Incentivi, nuovi modelli in arrivo, abbattimento dei costi: tanti sono i fattori che aiuteranno l’auto elettrica a diffondersi sempre di più. Ma uno, in particolare, ha sempre maggiore rilevanza. Stiamo parlando dell’infrastruttura di ricarica. uno dei tanti temi affrontati durante gli Electric Days Digital 2021, visibili sul portale dedicato www.electricdays.it.

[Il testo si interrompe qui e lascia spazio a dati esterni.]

(** * Trotterized imaginary-time evolution on a PEPS grid (koala experiments)

    A shallow embedding of [experiments/tfi_ite_peps.py] and
    [experiments/rqc_statevector.py].  The tensor library the scripts call
    (tensorbackends, koala.peps, koala.peps.sites) is an interface here: the
    scripts are translated once, over any implementation of it, and then
    run on three implementations: a free one that records which operations
    were performed, a dense one over the reals, and one that tracks the
    dimensions of the virtual legs. *)

From Stdlib Require Import ZArith List Lia Reals Lra.
From stdpp Require Import gmap strings list fin_maps.

Open Scope Z_scope.

#[local] Set Warnings "-clear-no-such-hyp".

(** ** Python values shared by both scripts *)

(** The exceptions the scripts can raise on their own account. *)
Inductive exn := ValueError | ZeroDivisionError | IndexError.

(** A computation that returns or raises. *)
Inductive res (A : Type) :=
  | Ok (a : A)
  | Raise (e : exn).
Arguments Ok {A} a.
Arguments Raise {A} e.

Global Instance res_ret : MRet res := fun A a => Ok a.
Global Instance res_bind : MBind res := fun A B f m =>
  match m with Ok a => f a | Raise e => Raise e end.

(** [range(n)]: empty when [n <= 0]. *)
Definition range (n : Z) : list Z := seqZ 0 n.

(** The index pairs of an [n] by [m] array in C order: the last index runs
    fastest. *)
Definition index_pairs (n m : Z) : list (Z * Z) :=
  i ← range n; (fun j => (i, j)) <$> range m.

(** [np.ndindex(n, m)]; numpy refuses a negative dimension. *)
Definition ndindex (n m : Z) : res (list (Z * Z)) :=
  if bool_decide (n < 0 ∨ m < 0) then Raise ValueError
  else Ok (index_pairs n m).

(** [a % b] on Python integers: the sign follows the divisor, as [Z.modulo]
    does, and a zero divisor raises. *)
Definition py_mod (a b : Z) : res Z :=
  if bool_decide (b = 0) then Raise ZeroDivisionError else Ok (a `mod` b).

(** A Python [dict] keeps its keys in insertion order: an association list
    in which [d[k] = v] overwrites in place or appends. *)
Abbreviation dict K V := (list (K * V)) (only parsing).

Fixpoint dict_set {K V} `{EqDecision K} (d : dict K V) (k : K) (v : V) : dict K V :=
  match d with
  | [] => [(k, v)]
  | (k', v') :: d' =>
      if decide (k = k') then (k, v) :: d' else (k', v') :: dict_set d' k v
  end.

Fixpoint dict_get {K V} `{EqDecision K} (d : dict K V) (k : K) : option V :=
  match d with
  | [] => None
  | (k', v') :: d' => if decide (k = k') then Some v' else dict_get d' k
  end.

Definition dict_keys {K V} (d : dict K V) : list K := fst <$> d.

(** ** The tensor library, as an interface *)

Definition coord : Type := Z * Z.
Definition edge : Type := coord * coord.

(** [tensorbackends.interface]: the truncation options of an SVD. *)
Inductive svd_option :=
  | ReducedSVD (rank : Z)
  | RandomizedSVD (rank : Z)
  | ImplicitRandomizedSVD (rank : Z).

Definition svd_rank (o : svd_option) : Z :=
  match o with
  | ReducedSVD k | RandomizedSVD k | ImplicitRandomizedSVD k => k
  end.

(** The three backends the command line accepts. *)
Inductive backend_name := numpy | ctf | ctfview.

Global Instance backend_name_eq_dec : EqDecision backend_name.
Proof. solve_decision. Defined.

Global Instance svd_option_eq_dec : EqDecision svd_option.
Proof. solve_decision. Defined.

(** Dense tensor algebra of a backend, as far as the operator builder uses
    it.  [expm_pauli_x c] is [astensor(sla.expm(PAULI_X * c))] and
    [expm_pauli_zz c] is
    [astensor(sla.expm(PAULI_ZZ.reshape(4,4) * c).reshape(2,2,2,2))]. *)
Class TensorBackend (T : Type) := {
  expm_pauli_x : R -> T;
  expm_pauli_zz : R -> T;
  reshape : list Z -> T -> T;
  einsvd : string -> T -> T * T * T;
  einsum : string -> T -> T -> T;
  tpow : T -> Z -> T;
  astensor : backend_name -> T -> T
}.

(** [koala.peps.sites] and the grid container [koala.peps]: absent from the
    sources at hand, so a parameter of everything below. *)
Class Sites (T : Type) := {
  contract_z : T -> T -> T;
  reduce_x : T -> T -> svd_option -> T * T;
  reduce_y : T -> T -> svd_option -> T * T;
  random_site : Z -> Z -> Z -> backend_name -> coord -> T;
  rescale : T -> T
}.

(** ** experiments/tfi_ite_peps.py: local operators *)

Section local_operators.
Context {T : Type} {TB : TensorBackend T}.

Definition one_site_operator (tsr : T) : T := reshape [1; 1; 1; 1; 2; 2] tsr.

Definition horizontal_pair_site_operator (tsr : T) : T * T :=
  let '(xy, s, uv) := einsvd "xyuv->xys,uvs" tsr in
  let s := tpow s 2 in
  let xy := einsum "xys,s->()s()()xy" xy s in
  let uv := einsum "uvs,s->()()()suv" uv s in
  (xy, uv).

Definition vertical_pair_site_operator (tsr : T) : T * T :=
  let '(xy, s, uv) := einsvd "xyuv->sxy,suv" tsr in
  let s := tpow s 2 in
  let xy := einsum "sxy,s->()()s()xy" xy s in
  let uv := einsum "suv,s->s()()()uv" uv s in
  (xy, uv).
End local_operators.

(** ** experiments/tfi_ite_peps.py: the operator builder *)

Section builder.
Context {T : Type} {TB : TensorBackend T} {ST : Sites T}.

(** The state of the first loop: [hoperators] and [touched_sites]. *)
Definition hstate : Type := dict edge (T * T) * gset coord.

(** One iteration of the loop over [np.ndindex(nrows, ncols-1)]. *)
Definition horizontal_iteration (one_site : T) (h_two_site : T * T)
    (st : hstate) (ij : Z * Z) : hstate :=
  let '(hoperators, touched_sites) := st in
  let '(i, j) := ij in
  let a := (i, j) in
  let b := (i, j + 1) in
  let op_a := h_two_site.1 in
  let op_b := h_two_site.2 in
  let '(op_a, touched_sites) :=
    if bool_decide (a ∉ touched_sites)
    then (contract_z one_site op_a, touched_sites ∪ {[a]})
    else (op_a, touched_sites) in
  let '(op_b, touched_sites) :=
    if bool_decide (b ∉ touched_sites)
    then (contract_z one_site op_b, touched_sites ∪ {[b]})
    else (op_b, touched_sites) in
  (dict_set hoperators (a, b) (op_a, op_b), touched_sites).

Definition horizontal_loop (one_site : T) (h_two_site : T * T)
    (nrows ncols : Z) : res hstate :=
  idx ← ndindex nrows (ncols - 1);
  Ok (foldl (horizontal_iteration one_site h_two_site) ([], ∅) idx).

(** One iteration of the loop over [np.ndindex(nrows-1, ncols)]. *)
Definition vertical_iteration (v_two_site : T * T)
    (voperators : dict edge (T * T)) (ij : Z * Z) : dict edge (T * T) :=
  let '(i, j) := ij in
  dict_set voperators ((i, j), (i + 1, j)) (v_two_site.1, v_two_site.2).

Definition vertical_loop (v_two_site : T * T) (nrows ncols : Z)
    : res (dict edge (T * T)) :=
  idx ← ndindex (nrows - 1) ncols;
  Ok (foldl (vertical_iteration v_two_site) [] idx).

(** The two comprehensions of the [return]: every factor is moved to the
    target backend; keys and their order are kept. *)
Definition to_backend (backend : backend_name) (d : dict edge (T * T))
    : dict edge (T * T) :=
  (fun '(idx, (a, b)) => (idx, (astensor backend a, astensor backend b))) <$> d.

Definition build_tfi_trottered_step_operators
    (J h : R) (nrows ncols : Z) (tau : R) (backend : backend_name)
    : res (dict edge (T * T) * dict edge (T * T)) :=
  let one_site := one_site_operator (expm_pauli_x (h * tau)%R) in
  let exp_pauli_zz := expm_pauli_zz (J * tau)%R in
  let h_two_site := horizontal_pair_site_operator exp_pauli_zz in
  let v_two_site := vertical_pair_site_operator exp_pauli_zz in
  '(hoperators, touched_sites) ← horizontal_loop one_site h_two_site nrows ncols;
  voperators ← vertical_loop v_two_site nrows ncols;
  Ok (to_backend backend hoperators, to_backend backend voperators).
End builder.

(** ** experiments/tfi_ite_peps.py: the edge enumerator *)

Definition horizontal_links (nrows ncols : Z) : res (list edge) :=
  ndindex nrows (ncols - 1) ≫= fun idx : list (Z * Z) =>
  Ok ((fun '(i, j) => ((i, j), (i, j + 1))) <$> idx).

Definition vertical_links (nrows ncols : Z) : res (list edge) :=
  ndindex (nrows - 1) ncols ≫= fun idx : list (Z * Z) =>
  Ok ((fun '(i, j) => ((i, j), (i + 1, j))) <$> idx).

(** ** Calls into the collaborators, as a trace *)

(** What the script asks of [ctf] when it runs on a distributed backend. *)
Inductive ctf_call :=
  | CtfTimerEpochBegin (name : string)
  | CtfTimerEpochEnd (name : string)
  | CtfInitializeFlopsCounter
  | CtfGetEstimatedFlops
  | CtfTimerStart (name : string)
  | CtfTimerStop (name : string).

Rendere sempre più facile fare un pieno di energia, sfruttando sia una fitta rete di colonnine pubbliche sia agevolazioni per la ricarica privata, rappresenta il vero nodo da sciogliere. Non per niente, uno dei vantaggi competitivi di Tesla è rappresentato dalla presenza diffusa dei Supercharger, che grazie alla potenza elevata regalano una certa libertà anche nei viaggi lunghi.

In Italia si deve correre

In Italia le colonnine stanno crescendo. Negli ultimi 15 mesi si è registrato un incremento superiore all’80%, passando dalle circa 10.000 di fine 2019 alle quasi 20.000 del 2020.

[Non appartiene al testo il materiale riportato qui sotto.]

Lemma total_two_decimals_iff_witness :
  exists page amount,
    TransactionHistory sample_format (loaded [sample 1e21 "USD" None None; jollof]) = Some page
    /\ nth_error (after "Total Value Received" (leaves page)) 1 = Some (Expr (JS.Str amount))
    /\ two_decimals amount = false.
Proof.
  eexists.
  destruct (total_two_decimals_iff sample_format
              (loaded [sample 1e21 "USD" None None; jollof]) _ eq_refl)
    as (amount & A & B).
  exists amount. split; [reflexivity|]. split; [exact A | exact B].
Defined.

Lemma toast_only_on_error_witness :
  In (ToastError "Failed to load transaction history") (trace (mount failing_backend))
  /\ ~ In (ToastError "Failed to load transaction history")
          (trace (mount (sample_backend [jollof]))).
Proof.
  split.
  - apply (proj2 (toast_only_on_error failing_backend _)).
    split; [reflexivity|].
    exists {| session_user := {| user_id := "u-1" |} |}, sample_error.
    split; reflexivity.
  - intros H.
    apply (proj1 (toast_only_on_error (sample_backend [jollof]) _)) in H.
    destruct H as (_ & sess & err & _ & E). discriminate E.
Defined.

I problemi però non mancano: ci sono criticità sia a livello tecnico sia a livello normativo. Conseguenza sono i ritardi rispetto agli altri paesi europei, che stanno viaggiando ad un ritmo più sostenuto nella transizione ad una mobilità meno impattante. Dove intervenire, quindi? Ce lo dicono gli esperti del Talk degli Electric Days incentrato proprio sull’infrastruttura.

Serve un coordinamento

Federico Caleno, Head of e-Mobility Italy di Enel X, Giuseppe Chiazzese, parlamentare, e Daniele Invernizzi, presidente di eV-Now nonché Electric Coach di InsideEVs.it, esperti del campo, affrontano le difficoltà inerenti lo sviluppo di una rete di ricarica in autostrada, e le zone d’ombra di una normativa che dovrebbe essere aggiornata, magari con l’istituzione di una Piattaforma unica nazionale e di una cabina di regia che possa coordinare la diffusione dell’infrastruttura chiave per il futuro dell’Italia.